Love Lost


Rev. 2:1   “To the angel of the church in Ephesus write: These are the words of him who holds the seven stars in his right hand, who walks among the seven golden lampstands:
Rev. 2:2   “I know your works, your toil and your patient endurance. I know that you cannot tolerate evildoers; you have tested those who claim to be apostles but are not, and have found them to be false.  3 I also know that you are enduring patiently and bearing up for the sake of my name, and that you have not grown weary.  4 But I have this against you, that you have abandoned the love you had at first.  5 Remember then from what you have fallen; repent, and do the works you did at first. If not, I will come to you and remove your lampstand from its place, unless you repent.


The city of Ephesus was an amazing place with the temple of Artemis and all that she had to offer. This was a place famous for providing refuge for fugitives, but the situation was abused and the region around the temple became known as a criminal sanctuary and a headquarters for organized crime.

The Christians of the city worked hard to minister to those who who found themselves around the decaying margins of society. The Ephesian Christians persevered in their faith by ministering to the needy, but also in overcoming false teachers.

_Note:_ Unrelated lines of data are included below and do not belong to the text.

(** The part of [processing_finished(True)] that prepares the data: what
    is handed to [setHeatmapData], [setCursorPositions] and
    [setWidthSeconds], or nothing when the trail is empty.
    [video_duration] is the processor's attribute of that name. *)
Definition processing_finished_data (self : Processor) (video_duration : Q)
  : Ui.result (option (list (Q * Q) * list Sample * Q)) :=
  match cursor_positions self with
  | [] => Ui.Ok None
  | _ :: _ =>
      let sorted_positions := sorted sample_time (cursor_positions self) in
      let max_time := video_duration in
      let bin_size := (max_time / 100)%Q in
      bins <-- fill_bins bin_size sorted_positions (repeat 0 100) ;;
      let max_bin := Ui.max_or_one bins in
      timeline_data <-- bin_points bin_size max_bin 0 bins ;;
      Ui.Ok (Some (timeline_data, sorted_positions, max_time))
  end.

(** ** [WaveformWidget.paintEvent]: the activity histogram *)

(** [for time, _, _ in self.cursor_positions: if time <= max_time:
    bin_idx = min(int(time / bin_size), bins - 1); histogram[bin_idx] += 1] *)
Fixpoint fill_histogram (max_time bin_size : Q) (bins : Z)
  (positions : list Sample) (histogram : list Z) : Ui.result (list Z) :=
  match positions with
  | [] => Ui.Ok histogram
  | (time, _, _) :: rest =>
      if Qle_bool time max_time then
        q <-- Ui.of_py (Py.truediv time bin_size) ;;
        let bin_idx := Z.min (Py.int q) (bins - 1) in
        histogram <-- Ui.increment histogram bin_idx ;;
        fill_histogram max_time bin_size bins rest histogram
      else fill_histogram max_time bin_size bins rest histogram
  end.

(** The list [normalized] that [paintEvent] computes for a widget of
    width [width], or nothing when it returns at once for want of
    positions. *)
Definition waveform_normalized (cursor_positions : list Sample)
  (width_seconds : Q) (width : Z) : Ui.result (option (list Q)) :=
  match cursor_positions with
  | [] => Ui.Ok None
  | _ :: _ =>
      let max_time := width_seconds in
      let bins := width / 2 in
      bin_size <-- Ui.of_py (Py.truediv max_time (inject_Z bins)) ;;
      let histogram := repeat 0 (Z.to_nat bins) in
      histogram <-- fill_histogram max_time bin_size bins cursor_positions
                      histogram ;;
      let max_value := Ui.max_or_one histogram in
      normalized <-- Ui.normalize histogram max_value ;;
      Ui.Ok (Some normalized)
  end.

(** The sum of a list of counts. *)
Definition sum_counts (l : list Z) : Z := fold_right Z.add 0 l.

(** The samples of a trail that are not later than [max_time]. *)
Definition in_view (max_time : Q) (positions : list Sample) : list Sample :=
  filter (fun s => Qle_bool (sample_time s) max_time) positions.

(** ** [TimelineWidget] *)

(** [max(a, b)] and [min(a, b)]: the second argument wins only when it is
    strictly larger, respectively smaller. *)
Definition py_max (a b : Q) : Q := if Py.lt a b then b else a.
Definition py_min (a b : Q) : Q := if Py.lt b a then b else a.

(** The attributes of the widget, with [widget_width] for what
    [self.width()] returns. *)
Record Timeline : Type := mkTimeline {
  total_duration : Q;
  start_marker : Q;
  end_marker : Q;
  current_pos : Q;
  dragging_start : bool;
  dragging_end : bool;
  dragging_current : bool;
  widget_width : Z
}.

(** The signals of the widget. *)
Inductive TimelineSignal : Type :=
| rangeChanged (start_time end_time : Q)
| positionChanged (pos : Q).

(** The widget as [__init__] leaves it. *)
Definition Timeline_init (w : Z) : Timeline :=
  mkTimeline 100 0 10 0 false false false w.

Definition setTotalDuration (self : Timeline) (duration : Q) : Timeline :=
  mkTimeline duration (start_marker self)
    (if Py.lt duration (end_marker self) then duration else end_marker self)
    (current_pos self) (dragging_start self) (dragging_end self)
    (dragging_current self) (widget_width self).

Definition setRange (self : Timeline) (start_time end_time : Q) : Timeline :=
  let start_marker := py_max 0 (py_min start_time (total_duration self)) in
  let end_marker :=
    py_min (py_max end_time start_marker) (total_duration self) in
  mkTimeline (total_duration self) start_marker end_marker
    (current_pos self) (dragging_start self) (dragging_end self)
    (dragging_current self) (widget_width self).

Definition setCurrentPosition (self : Timeline) (pos : Q)
  : Timeline * list TimelineSignal :=
  let old_pos := current_pos self in
  let new_pos := py_max 0 (py_min pos (total_duration self)) in
  (mkTimeline (total_duration self) (start_marker self) (end_marker self)
     new_pos (dragging_start self) (dragging_end self)
     (dragging_current self) (widget_width self),
   if Qeq_bool old_pos new_pos then [] else [positionChanged new_pos]).

Definition getSelectedRange (self : Timeline) : Q * Q :=
  (start_marker self, end_marker self).

(** [int((seconds / self.total_duration) * (self.width() - 20)) + 10] *)
Definition secondsToPixels (self : Timeline) (seconds : Q) : Py.result Z :=
  ratio <- Py.truediv seconds (total_duration self) ;;
  Py.Ok (Py.int (ratio * inject_Z (widget_width self - 20)) + 10).

(** [((pixels - 10) / (self.width() - 20)) * self.total_duration] *)
Definition pixelsToSeconds (self : Timeline) (pixels : Z) : Py.result Q :=
  ratio <- Py.truediv (inject_Z (pixels - 10))
             (inject_Z (widget_width self - 20)) ;;
  Py.Ok (ratio * total_duration self)%Q.

Definition with_markers (self : Timeline) (s e : Q) : Timeline :=
  mkTimeline (total_duration self) s e (current_pos self)
    (dragging_start self) (dragging_end self) (dragging_current self)
    (widget_width self).

(** [mouseMoveEvent], for an event at abscissa [x]. *)
Definition mouseMoveEvent (self : Timeline) (x : Z)
  : Py.result (Timeline * list TimelineSignal) :=
  if dragging_start self || dragging_end self || dragging_current self then
    new_pos <- pixelsToSeconds self x ;;
    let new_pos := py_min (py_max 0 new_pos) (total_duration self) in
    if dragging_start self then
      if Py.lt new_pos (end_marker self) then
        Py.Ok (with_markers self new_pos (end_marker self),
               [rangeChanged new_pos (end_marker self)])
      else Py.Ok (self, [])
    else if dragging_end self then
      if Py.lt (start_marker self) new_pos then
        Py.Ok (with_markers self (start_marker self) new_pos,
               [rangeChanged (start_marker self) new_pos])
      else Py.Ok (self, [])
    else if dragging_current self then
      Py.Ok (setCurrentPosition self new_pos)
    else Py.Ok (self, [])
  else Py.Ok (self, []).

(** The markers are in order inside the video. *)
Definition markers_ordered (self : Timeline) : Prop :=
  (0 <= start_marker self)%Q
  /\ (start_marker self <= end_marker self)%Q
  /\ (end_marker self <= total_duration self)%Q
  /\ (0 <= current_pos self <= total_duration self)%Q.

(** What a signal of the widget announces lies inside the video, a range
    with its ends in order. *)
Definition signal_in_video (total : Q) (s : TimelineSignal) : Prop :=
  match s with
  | rangeChanged a b => (0 <= a)%Q /\ (a <= b)%Q /\ (b <= total)%Q
  | positionChanged p => (0 <= p <= total)%Q
  end.

(** A widget 400 pixels wide on which the start marker is being dragged. *)
Definition dragging_timeline : Timeline :=
  mkTimeline 100 0 10 0 true false false 400.

(** * Part II: properties *)

(** ** The Python primitives *)

Lemma int_of_Z (z : Z) : Py.int (inject_Z z) = z.
Proof. unfold Py.int; simpl. apply Z.quot_1_r. Qed.

Lemma int_Qeq_Z (q : Q) (z : Z) : (q == inject_Z z)%Q -> Py.int q = z.
Proof.
  unfold Qeq, Py.int; simpl. intros H.
  rewrite Z.mul_1_r in H. rewrite H.
  apply Z.quot_mul. discriminate.
Qed.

It could be however, that their desire for theological “purity” soon began to outweigh the ministry on the margins. Could it be that the loss of love for others resulted in a loss of love for Christ? Jesus, in his preaching, constantly brought the people back to the place where they would understand that Loving God and Loving Others were intrinsically connected. The Ephesian Christians got to a place where they hated the practices of those who erred, but somehow this grew into a hatred of those who erred. Their faith became perverted as they veered from the trajectory which would have led them to the continual and ongoing redeeming love of God which was found in Christ Jesus.

By not loving others, they rejected Jesus. They also began to believe that they were better than those who were living in the sin-filled shadow of the Artemis’ Temple. The lampstand, the very presence of Jesus was in their midst but if they didn’t love him and love others, he would come and move it! There had to be actions that coincided with their repentance and this repentance included a return to ministering in the dark places of society from which they themselves had come. Without this action, their love would be forever lost.


We are spending our holiday in Flint, Michigan with our children. Our youngest daughter, Cara and her husband Justin serve on staff at a church here in town. Some people have asked them why they would want to move to such a city as Flint! A report from “Business Insider” in June 2013 reported, “We've been ranking America's most dangerous cities for several years, and there's one city that keeps making the top of the list — Flint, Michigan.” Read more. In reality, it could be viewed as a rather depressing place.

We spent time today driving through the downtown and then into some of the areas which have suffered as a result of the downturn in car manufacturing which used to rule this city. There is the entire space along the river where the Buick factory used to exist. Today it is a brownfield — the largest one in North America, with just barren ground and a fence around it. North of downtown are the now decaying neighborhoods that used to be bustling centers of family life. Since 1960 half the population of Flint has left. There are far too many houses and not enough people. House after house is boarded up, burned or simply sits in ruins.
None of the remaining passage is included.